WHAT THE TASK REQUIRES » Restate word for word the lines of the records below, starting at the line that contains "lat) (Some lon))" and ending at the line that contains "if bool_decide (FfprobeStream.codec_type", with both of those lines included and nothing else.

Records from a dataset
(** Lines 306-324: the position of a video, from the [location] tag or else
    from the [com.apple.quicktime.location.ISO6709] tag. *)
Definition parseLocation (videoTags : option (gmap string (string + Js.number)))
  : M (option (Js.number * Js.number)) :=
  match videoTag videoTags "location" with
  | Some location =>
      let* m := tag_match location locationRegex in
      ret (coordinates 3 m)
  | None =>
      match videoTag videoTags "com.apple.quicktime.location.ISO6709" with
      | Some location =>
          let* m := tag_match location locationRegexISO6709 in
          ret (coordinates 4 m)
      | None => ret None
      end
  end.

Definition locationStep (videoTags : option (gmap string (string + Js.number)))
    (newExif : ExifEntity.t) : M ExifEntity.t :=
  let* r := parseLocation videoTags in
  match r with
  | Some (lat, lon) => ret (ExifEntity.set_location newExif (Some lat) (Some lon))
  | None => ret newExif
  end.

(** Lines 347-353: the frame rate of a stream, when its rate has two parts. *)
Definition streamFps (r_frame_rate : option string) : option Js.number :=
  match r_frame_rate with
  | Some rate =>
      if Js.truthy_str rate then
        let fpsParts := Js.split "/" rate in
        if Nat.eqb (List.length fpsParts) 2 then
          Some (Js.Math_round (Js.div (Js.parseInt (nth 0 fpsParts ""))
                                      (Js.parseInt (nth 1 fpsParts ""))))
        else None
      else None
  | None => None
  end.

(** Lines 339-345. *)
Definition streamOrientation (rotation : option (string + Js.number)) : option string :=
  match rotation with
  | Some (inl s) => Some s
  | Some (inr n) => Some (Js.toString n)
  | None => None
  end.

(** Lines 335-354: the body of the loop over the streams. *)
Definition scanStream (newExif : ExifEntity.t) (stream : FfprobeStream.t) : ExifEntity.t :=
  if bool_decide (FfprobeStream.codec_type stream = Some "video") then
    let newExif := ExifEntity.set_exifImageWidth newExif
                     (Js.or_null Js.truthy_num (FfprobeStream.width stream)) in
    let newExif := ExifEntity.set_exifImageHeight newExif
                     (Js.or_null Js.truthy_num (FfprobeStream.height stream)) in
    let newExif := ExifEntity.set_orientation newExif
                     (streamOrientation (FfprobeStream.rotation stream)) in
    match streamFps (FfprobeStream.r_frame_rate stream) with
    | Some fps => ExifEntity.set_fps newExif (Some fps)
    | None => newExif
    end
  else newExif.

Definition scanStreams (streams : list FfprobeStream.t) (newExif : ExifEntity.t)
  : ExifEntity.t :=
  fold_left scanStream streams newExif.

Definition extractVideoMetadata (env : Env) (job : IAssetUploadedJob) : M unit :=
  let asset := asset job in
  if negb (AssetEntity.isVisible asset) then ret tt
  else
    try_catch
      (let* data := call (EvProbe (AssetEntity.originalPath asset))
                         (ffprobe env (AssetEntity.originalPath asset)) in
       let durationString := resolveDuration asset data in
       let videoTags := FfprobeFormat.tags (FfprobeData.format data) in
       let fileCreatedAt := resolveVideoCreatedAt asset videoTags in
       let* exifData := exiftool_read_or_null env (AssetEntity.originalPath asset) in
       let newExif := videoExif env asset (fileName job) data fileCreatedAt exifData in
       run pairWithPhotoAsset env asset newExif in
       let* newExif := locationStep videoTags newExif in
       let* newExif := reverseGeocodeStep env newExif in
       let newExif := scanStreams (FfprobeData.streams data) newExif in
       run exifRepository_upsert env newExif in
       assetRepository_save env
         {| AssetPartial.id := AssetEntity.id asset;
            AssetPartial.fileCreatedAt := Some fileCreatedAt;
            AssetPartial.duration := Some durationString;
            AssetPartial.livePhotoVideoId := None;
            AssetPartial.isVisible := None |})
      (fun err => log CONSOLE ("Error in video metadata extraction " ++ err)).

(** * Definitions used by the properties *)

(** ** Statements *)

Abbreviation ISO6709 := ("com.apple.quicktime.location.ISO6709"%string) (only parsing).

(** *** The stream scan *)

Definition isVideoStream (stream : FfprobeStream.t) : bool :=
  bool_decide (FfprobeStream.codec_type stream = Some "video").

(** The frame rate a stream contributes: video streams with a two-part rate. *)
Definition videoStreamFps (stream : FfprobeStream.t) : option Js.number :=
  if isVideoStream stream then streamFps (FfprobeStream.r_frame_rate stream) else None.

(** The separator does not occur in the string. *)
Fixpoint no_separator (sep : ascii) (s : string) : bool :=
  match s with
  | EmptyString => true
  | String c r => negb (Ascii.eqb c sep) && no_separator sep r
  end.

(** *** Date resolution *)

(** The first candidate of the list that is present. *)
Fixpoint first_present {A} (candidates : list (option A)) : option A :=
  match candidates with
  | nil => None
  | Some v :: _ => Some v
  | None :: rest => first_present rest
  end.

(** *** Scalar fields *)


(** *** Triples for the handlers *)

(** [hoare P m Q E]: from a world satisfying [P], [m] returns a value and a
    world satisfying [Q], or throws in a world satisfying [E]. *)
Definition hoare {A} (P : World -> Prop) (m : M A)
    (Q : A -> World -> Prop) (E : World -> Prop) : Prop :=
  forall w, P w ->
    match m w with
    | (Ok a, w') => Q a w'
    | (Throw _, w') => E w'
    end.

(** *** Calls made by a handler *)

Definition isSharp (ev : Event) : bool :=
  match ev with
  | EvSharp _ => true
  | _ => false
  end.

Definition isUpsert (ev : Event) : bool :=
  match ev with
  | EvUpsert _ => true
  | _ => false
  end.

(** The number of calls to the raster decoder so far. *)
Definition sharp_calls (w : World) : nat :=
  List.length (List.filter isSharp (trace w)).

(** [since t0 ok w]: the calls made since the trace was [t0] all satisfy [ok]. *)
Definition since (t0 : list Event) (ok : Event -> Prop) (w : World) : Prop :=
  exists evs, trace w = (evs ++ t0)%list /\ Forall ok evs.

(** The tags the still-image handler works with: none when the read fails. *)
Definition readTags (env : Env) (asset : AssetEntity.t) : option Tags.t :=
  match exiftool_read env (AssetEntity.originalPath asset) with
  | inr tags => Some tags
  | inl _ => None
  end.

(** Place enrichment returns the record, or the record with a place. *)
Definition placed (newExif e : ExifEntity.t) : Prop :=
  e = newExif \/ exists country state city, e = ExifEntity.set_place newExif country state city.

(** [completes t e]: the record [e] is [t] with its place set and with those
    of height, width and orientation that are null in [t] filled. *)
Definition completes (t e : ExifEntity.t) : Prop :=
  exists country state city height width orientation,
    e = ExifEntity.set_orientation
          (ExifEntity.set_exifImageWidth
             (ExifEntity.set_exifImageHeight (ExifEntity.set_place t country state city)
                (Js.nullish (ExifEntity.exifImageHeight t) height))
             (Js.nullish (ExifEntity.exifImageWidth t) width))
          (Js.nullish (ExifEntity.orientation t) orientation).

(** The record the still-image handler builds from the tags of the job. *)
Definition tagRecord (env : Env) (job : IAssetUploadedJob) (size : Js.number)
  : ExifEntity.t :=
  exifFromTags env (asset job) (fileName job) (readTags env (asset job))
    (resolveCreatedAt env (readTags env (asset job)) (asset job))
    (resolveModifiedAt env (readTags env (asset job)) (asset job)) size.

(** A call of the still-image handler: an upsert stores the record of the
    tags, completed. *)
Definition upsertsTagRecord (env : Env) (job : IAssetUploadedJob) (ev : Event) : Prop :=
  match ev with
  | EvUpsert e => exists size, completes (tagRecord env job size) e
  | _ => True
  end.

WORKED SOLUTION »
  | Some (lat, lon) => ret (ExifEntity.set_location newExif (Some lat) (Some lon))
  | None => ret newExif
  end.

(** Lines 347-353: the frame rate of a stream, when its rate has two parts. *)
Definition streamFps (r_frame_rate : option string) : option Js.number :=
  match r_frame_rate with
  | Some rate =>
      if Js.truthy_str rate then
        let fpsParts := Js.split "/" rate in
        if Nat.eqb (List.length fpsParts) 2 then
          Some (Js.Math_round (Js.div (Js.parseInt (nth 0 fpsParts ""))
                                      (Js.parseInt (nth 1 fpsParts ""))))
        else None
      else None
  | None => None
  end.

(** Lines 339-345. *)
Definition streamOrientation (rotation : option (string + Js.number)) : option string :=
  match rotation with
  | Some (inl s) => Some s
  | Some (inr n) => Some (Js.toString n)
  | None => None
  end.

(** Lines 335-354: the body of the loop over the streams. *)
Definition scanStream (newExif : ExifEntity.t) (stream : FfprobeStream.t) : ExifEntity.t :=
  if bool_decide (FfprobeStream.codec_type stream = Some "video") then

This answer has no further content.